The left's cultural and political domination during the past century has made it easy for folks to hop into the game at second or third base, where the question is simply, "Which result do we want as we choreograph society through force?" A libertarian makes the leftist start back at home plate, where the question is, "Should humans initiate force?"

Most today are not equipped to grapple with that fundamental moral question. And so as the libertarian presence grows, we get the accompanying flustered, knee-jerk dismissals of "selfish!" and "loony!" mushrooming across the political discourse.

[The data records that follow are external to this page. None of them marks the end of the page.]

(** A clock that was and stays in use: only its own references change. *)
Lemma counted_busy e de w c k u :
  counted L e de w -> w_clks w !! c = Some k -> 0 < ck_usecount k -> 0 < u <= 127 ->
  counted L (bump e c (u - ck_usecount k)) de
    (set_w_clks (<[c := set_ck_usecount u k]> (w_clks w)) w).
Proof.
  intros Hcn Hk Hu Hu'.
  eapply counted_proper; [| |exact (counted_set L e de w c k u HL Hcn Hk ltac:(lia))];
    intros x; unfold in_use;
    rewrite (proj2 (Z.ltb_lt 0 u)), (proj2 (Z.ltb_lt 0 (ck_usecount k))) by lia;
    [destruct (ck_parent k) | destruct (ck_clkdm k)]; cbn; unfold bump;
    repeat case_decide; lia.
Qed.

(** Switching a clock off: its operation and its clockdomain. *)
Lemma disable_self c k e de w :
  clk_static rank w -> w_clks w !! c = Some k ->
  counted L e (bump_opt de (ck_clkdm k) 1) w ->
  wp (ops_disable (ck_ops k) c;;
      match ck_clkdm k with
      | Some d => omap2_clkdm_clk_disable arch (Some d) (Some c);; ret tt
      | None => ret tt
      end)
     (fun _ w' => same_static w w' /\ counted L e de w' /\
        exists r, w_clks w' = <[c := set_ck_rate r k]> (w_clks w)) w.
Proof.
  intros Hst Hk Hcn. wp_pure.
  eapply wp_mono; [eapply ops_disable_law; [exact Hk | by eapply st_ops]|]. cbn beta.
  intros _ w2 (r & tr & ->). set (w2 := set_w_trace tr _).
  assert (same_static w w2) as Hss2 by (by apply static_set_rate).
  assert (counted L e (bump_opt de (ck_clkdm k) 1) w2) as Hcn2 by (by apply counted_rate).
  assert (w_clks w2 !! c = Some (set_ck_rate r k)) as Hk2 by apply lookup_insert_eq.
  destruct (ck_clkdm k) as [d|] eqn:Hd; wp_pure.
  - eapply wp_mono; [eapply clkdm_disable_counted;
      [by eapply clk_static_frame | exact Hcn2 | exact Hk2 | done]|]. cbn beta.
    intros r' w3 (_ & Hss3 & Hcn3 & Hcl). wp_pure. split; [by etrans|]. split; [|by exists r; rewrite Hcl].
    eapply counted_proper; [| |exact Hcn3]; [done|]. intros x. cbn. unfold bump.
    repeat case_decide; lia.
  - split; [done|]. split; [done|]. by exists r.
Qed.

The American left is accustomed to battles that are just some variation or another of "Footloose." Libertarianism brings a far more daunting challenge.

ToryII said...

Socialism (Left or Right) makes the poor more poor, or keeps them poor, and makes others poor. It's used by the slickest capitalists to exploit capitalism via the govt. And other Socialists use socialism to perpetuate their govt positions.

dennis said...

A way too oversimplified way of explaining democratic socialism is that the state gives an inner city youth free breakfast in the morning in order to better enable the police to beat him with a baton for no good reason in the evening. Every "good" thing the government does, it does to lessen the resistance to the bad things it does. Would imperialism and indefinite detention fly in a country where the poor were provided for through mutual aid? Not too bloody likely. In the same way an abusive partner attempts to isolate their victim in order to make them entirely dependent the state takes away our ability to care for ourselves and each other.